(** Walk a monadic body: every intermediate value is unconstrained, every
    branch is split, and the final [ret] is left to [eauto with tools]. *)
Ltac walk :=
  repeat match goal with
  | |- post _ (bind _ _) =>
      eapply post_bind; [apply post_true | intros ? _]
  | |- post _ (ret _) => apply post_ret
  | |- post _ (lift (Exc _)) => apply post_lift_exc
  | |- post _ (if ?b then _ else _) => destruct b
  | |- post _ (match ?x with _ => _ end) => destruct x
  end; eauto with tools.

Lemma post_lift {A} (r : result A) : post (fun a => r = Ok a) (lift r).
Proof. intros h. unfold lift; simpl. destruct r; reflexivity || exact I. Qed.

Lemma post_mapM_length {A B} (f : A -> M B) (l : list A) :
  post (fun ys => length ys = length l) (mapM f l).
Proof.
  induction l as [|x l IH]; simpl.
  - apply post_ret. reflexivity.
  - eapply post_bind; [apply post_true | intros y _].
    eapply post_bind; [exact IH | intros ys Hys].
    apply post_ret. simpl. f_equal. exact Hys.
Qed.

Lemma guard_post (P : value -> Prop) (body : M value) :
  post P body -> (forall m, P (error_dict m)) ->
  forall h, exists v h', guard body h = (Ok v, h') /\ P v.
Proof.
  intros Hb He h. unfold guard. specialize (Hb h).
  destruct (body h) as [[v|e] h']; simpl in *; eexists _, h'; split; eauto.
Qed.

(** Iterating a truthy value yields at least one element. *)
Lemma py_iter_truthy v l : truthy v = true -> py_iter v = Ok l -> l <> [].
Proof.
  intros Ht Hi.
  destruct v as [| | |s|xs|kvs|]; simpl in *; try discriminate;
    injection Hi as <-.
  - unfold chars. destruct s; simpl in *; discriminate.
  - destruct xs; discriminate.
  - destruct kvs; discriminate.
Qed.

(** The result shapes of [fetch_today_news_for_symbol]: the branch that
    stores its message under ["news"] is never taken. *)
Definition news_shape (v : value) : Prop :=
  (exists m, v = error_dict m) \/ (exists l, v = success_dict [("news", VList l)]).

Lemma fetch_today_news_for_symbol_shape env symbol h :
  exists v h', fetch_today_news_for_symbol env symbol h = (Ok v, h') /\ news_shape v.
Proof.
  apply guard_post; [| intros m; left; exists m; reflexivity].
  eapply post_bind; [apply post_true | intros resp _].
  eapply post_bind; [apply post_true | intros news _].
  destruct (truthy news) eqn:Ht; simpl.
  - eapply post_bind; [apply post_lift | intros articles Ha].
    eapply post_bind; [apply post_mapM_length | intros summary Hs].
    destruct summary as [|x r].
    + exfalso. apply (py_iter_truthy news articles Ht Ha).
      destruct articles; [reflexivity | discriminate].
    + apply post_ret. right. eexists. reflexivity.
  - apply post_ret. left. eexists. reflexivity.
Qed.

Ltac tool := apply guard_tagged; walk.

Lemma place_market_order_tagged env symbol quantity side tif :
  tagged_tool (_place_market_order env symbol quantity side tif).
Proof.
  unfold _place_market_order.
  destruct (negb _).
  - intros h. exists (error_dict invalid_side_message), h.
    split; [reflexivity | apply tagged_error].
  - tool.
Qed.

Lemma list_orders_tagged env status key : tagged_tool (list_orders env status key).
Proof. unfold list_orders. tool. Qed.

(** * Claims *)

(** ** Order placement *)

(** Computations that make no vendor call leave the trace alone. *)
Definition no_call {A} (m : M A) : Prop := forall h, snd (m h) = h.

Lemma no_call_ret {A} (a : A) : no_call (ret a).
Proof. intros h. reflexivity. Qed.

Lemma no_call_lift {A} (r : result A) : no_call (lift r).
Proof. intros h. reflexivity. Qed.

Lemma no_call_bind {A B} (m : M A) (k : A -> M B) :
  no_call m -> (forall a, no_call (k a)) -> no_call (bind m k).
Proof.
  intros Hm Hk h. unfold bind. specialize (Hm h).
  destruct (m h) as [[a|e] h']; simpl in *; [rewrite Hk|]; exact Hm.
Qed.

........

**The problem**
Word for word, restate the lines of the data above that fall between the line holding "branch is split, and" and the line holding "injection Hi as <-.", inclusive, and no other lines.

**Result**
    branch is split, and the final [ret] is left to [eauto with tools]. *)
Ltac walk :=
  repeat match goal with
  | |- post _ (bind _ _) =>
      eapply post_bind; [apply post_true | intros ? _]
  | |- post _ (ret _) => apply post_ret
  | |- post _ (lift (Exc _)) => apply post_lift_exc
  | |- post _ (if ?b then _ else _) => destruct b
  | |- post _ (match ?x with _ => _ end) => destruct x
  end; eauto with tools.

Lemma post_lift {A} (r : result A) : post (fun a => r = Ok a) (lift r).
Proof. intros h. unfold lift; simpl. destruct r; reflexivity || exact I. Qed.

Lemma post_mapM_length {A B} (f : A -> M B) (l : list A) :
  post (fun ys => length ys = length l) (mapM f l).
Proof.
  induction l as [|x l IH]; simpl.
  - apply post_ret. reflexivity.
  - eapply post_bind; [apply post_true | intros y _].
    eapply post_bind; [exact IH | intros ys Hys].
    apply post_ret. simpl. f_equal. exact Hys.
Qed.

Lemma guard_post (P : value -> Prop) (body : M value) :
  post P body -> (forall m, P (error_dict m)) ->
  forall h, exists v h', guard body h = (Ok v, h') /\ P v.
Proof.
  intros Hb He h. unfold guard. specialize (Hb h).
  destruct (body h) as [[v|e] h']; simpl in *; eexists _, h'; split; eauto.
Qed.

(** Iterating a truthy value yields at least one element. *)
Lemma py_iter_truthy v l : truthy v = true -> py_iter v = Ok l -> l <> [].
Proof.
  intros Ht Hi.
  destruct v as [| | |s|xs|kvs|]; simpl in *; try discriminate;
    injection Hi as <-.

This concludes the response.